** THE TASK **
Would you print the whole listing again, word for word?

** STUDY MATERIAL **
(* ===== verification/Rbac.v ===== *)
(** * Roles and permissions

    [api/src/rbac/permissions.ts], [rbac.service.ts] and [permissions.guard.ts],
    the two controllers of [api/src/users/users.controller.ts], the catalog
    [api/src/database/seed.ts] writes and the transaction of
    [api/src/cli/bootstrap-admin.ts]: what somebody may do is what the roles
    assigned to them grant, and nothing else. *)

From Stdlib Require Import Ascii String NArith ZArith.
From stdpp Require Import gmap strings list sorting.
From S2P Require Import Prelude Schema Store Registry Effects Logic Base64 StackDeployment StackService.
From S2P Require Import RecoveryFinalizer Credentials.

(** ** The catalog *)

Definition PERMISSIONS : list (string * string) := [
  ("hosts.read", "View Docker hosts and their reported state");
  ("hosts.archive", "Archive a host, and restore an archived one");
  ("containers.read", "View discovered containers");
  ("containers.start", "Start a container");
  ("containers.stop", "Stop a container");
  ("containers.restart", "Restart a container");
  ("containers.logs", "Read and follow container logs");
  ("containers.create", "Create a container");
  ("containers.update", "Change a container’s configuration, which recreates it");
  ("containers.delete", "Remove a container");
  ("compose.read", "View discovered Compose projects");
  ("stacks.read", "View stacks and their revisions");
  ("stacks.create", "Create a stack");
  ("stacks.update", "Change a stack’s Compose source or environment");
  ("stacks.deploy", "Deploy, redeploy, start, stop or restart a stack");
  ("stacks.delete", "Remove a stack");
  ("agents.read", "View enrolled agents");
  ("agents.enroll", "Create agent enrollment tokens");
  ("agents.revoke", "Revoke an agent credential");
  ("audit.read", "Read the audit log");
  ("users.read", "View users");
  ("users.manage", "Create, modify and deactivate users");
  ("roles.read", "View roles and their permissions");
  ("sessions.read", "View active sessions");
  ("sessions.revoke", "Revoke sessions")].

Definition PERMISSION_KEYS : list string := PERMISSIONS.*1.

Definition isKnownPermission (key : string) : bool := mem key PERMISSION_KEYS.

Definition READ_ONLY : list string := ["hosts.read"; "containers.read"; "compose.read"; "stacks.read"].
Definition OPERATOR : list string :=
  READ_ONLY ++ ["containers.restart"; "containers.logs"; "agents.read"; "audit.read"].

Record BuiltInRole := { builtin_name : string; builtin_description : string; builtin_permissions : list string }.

** ANSWER BELOW **
(* ===== verification/Rbac.v ===== *)
(** * Roles and permissions

    [api/src/rbac/permissions.ts], [rbac.service.ts] and [permissions.guard.ts],
    the two controllers of [api/src/users/users.controller.ts], the catalog
    [api/src/database/seed.ts] writes and the transaction of
    [api/src/cli/bootstrap-admin.ts]: what somebody may do is what the roles
    assigned to them grant, and nothing else. *)

From Stdlib Require Import Ascii String NArith ZArith.
From stdpp Require Import gmap strings list sorting.
From S2P Require Import Prelude Schema Store Registry Effects Logic Base64 StackDeployment StackService.
From S2P Require Import RecoveryFinalizer Credentials.

(** ** The catalog *)

Definition PERMISSIONS : list (string * string) := [
  ("hosts.read", "View Docker hosts and their reported state");
  ("hosts.archive", "Archive a host, and restore an archived one");
  ("containers.read", "View discovered containers");
  ("containers.start", "Start a container");
  ("containers.stop", "Stop a container");
  ("containers.restart", "Restart a container");
  ("containers.logs", "Read and follow container logs");
  ("containers.create", "Create a container");
  ("containers.update", "Change a container’s configuration, which recreates it");
  ("containers.delete", "Remove a container");
  ("compose.read", "View discovered Compose projects");
  ("stacks.read", "View stacks and their revisions");
  ("stacks.create", "Create a stack");
  ("stacks.update", "Change a stack’s Compose source or environment");
  ("stacks.deploy", "Deploy, redeploy, start, stop or restart a stack");
  ("stacks.delete", "Remove a stack");
  ("agents.read", "View enrolled agents");
  ("agents.enroll", "Create agent enrollment tokens");
  ("agents.revoke", "Revoke an agent credential");
  ("audit.read", "Read the audit log");
  ("users.read", "View users");
  ("users.manage", "Create, modify and deactivate users");
  ("roles.read", "View roles and their permissions");
  ("sessions.read", "View active sessions");
  ("sessions.revoke", "Revoke sessions")].

Definition PERMISSION_KEYS : list string := PERMISSIONS.*1.

Definition isKnownPermission (key : string) : bool := mem key PERMISSION_KEYS.

Definition READ_ONLY : list string := ["hosts.read"; "containers.read"; "compose.read"; "stacks.read"].
Definition OPERATOR : list string :=
  READ_ONLY ++ ["containers.restart"; "containers.logs"; "agents.read"; "audit.read"].

Record BuiltInRole := { builtin_name : string; builtin_description : string; builtin_permissions : list string }.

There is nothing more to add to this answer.